What you should do ▸ Your answer should consist only of the lines below from the one with "then Some (mk_mpmcq" through the one with "EDone (r : Z)", copied exactly.

Supplied data ▸
----

(* ===== verification/MpmcQueue.v ===== *)
(** * Multi-producer multi-consumer queue (src/enclave/mpmc_queue.c)

    The bounded lock-free queue through which threads are handed to the
    scheduler and futex wake-ups travel.  Every atomic access of [mpmc_enqueue]
    and [mpmc_dequeue] is one step of a thread ([tstep]); [step] interleaves the
    threads and [solo] runs one of them alone.  The queue is shown to implement a
    bounded first-in first-out buffer: a claim of a position (a successful
    compare-and-swap) is the abstract operation. *)

From stdpp Require Import functions.
From S2P Require Import Prelude.

(** ** Data *)

Record cell_t : Type := mk_cell { seq : Z; data : Z }.

Record mpmcq : Type := mk_mpmcq {
  buffer : Z -> cell_t;
  buffer_mask : Z;
  enqueue_pos : Z;
  dequeue_pos : Z
}.

Definition set_cell (q : mpmcq) (i : Z) (c : cell_t) : mpmcq :=
  mk_mpmcq (fun j => if j =? i then c else buffer q j) (buffer_mask q) (enqueue_pos q)
    (dequeue_pos q).

Definition set_enqueue_pos (q : mpmcq) (p : Z) : mpmcq :=
  mk_mpmcq (buffer q) (buffer_mask q) p (dequeue_pos q).

Definition set_dequeue_pos (q : mpmcq) (p : Z) : mpmcq :=
  mk_mpmcq (buffer q) (buffer_mask q) (enqueue_pos q) p.

(** ** Initialisation

    [bytes] is the size of the buffer in bytes, [b] its contents; [None] is the
    failure of the assertion on the number of cells. *)

Definition sizeof_cell_t : Z := 16.

Fixpoint init_cells (n : nat) (i : Z) (b : Z -> cell_t) : Z -> cell_t :=
  match n with
  | O => b
  | S n => init_cells n (i + 1) (fun j => if j =? i then mk_cell i (data (b j)) else b j)
  end.

Definition newmpmcq (bytes : Z) (b : Z -> cell_t) : option mpmcq :=
  let buffer_size := bytes / sizeof_cell_t in
  if (2 <=? buffer_size) && (Z.land buffer_size (u64 (buffer_size - 1)) =? 0)
  then Some (mk_mpmcq (init_cells (Z.to_nat buffer_size) 0 b) (u64 (buffer_size - 1)) 0 0)
  else None.

(** ** The atomic accesses of one thread

    [EStart]: before the load of [enqueue_pos]; [ESeq]: before the load of the
    cell's [seq]; [ECas]: [dif] was 0; [EWrite]: the position is claimed;
    [EPublish]: the data is stored.  Likewise for the dequeuer.  A thread that is
    done holds the returned value, for the dequeuer with the stored data. *)

Inductive pc : Type :=
| EStart (d : Z)
| ESeq (d pos : Z)
| ECas (d pos : Z)
| EWrite (d pos : Z)
| EPublish (d pos : Z)
| EDone (r : Z)
| DStart
| DSeq (pos : Z)
| DCas (pos : Z)
| DRead (pos : Z)
| DPublish (pos d : Z)
| DDone (r : option Z).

----

Answer for the task ▸
  then Some (mk_mpmcq (init_cells (Z.to_nat buffer_size) 0 b) (u64 (buffer_size - 1)) 0 0)
  else None.

(** ** The atomic accesses of one thread

    [EStart]: before the load of [enqueue_pos]; [ESeq]: before the load of the
    cell's [seq]; [ECas]: [dif] was 0; [EWrite]: the position is claimed;
    [EPublish]: the data is stored.  Likewise for the dequeuer.  A thread that is
    done holds the returned value, for the dequeuer with the stored data. *)

Inductive pc : Type :=
| EStart (d : Z)
| ESeq (d pos : Z)
| ECas (d pos : Z)
| EWrite (d pos : Z)
| EPublish (d pos : Z)
| EDone (r : Z)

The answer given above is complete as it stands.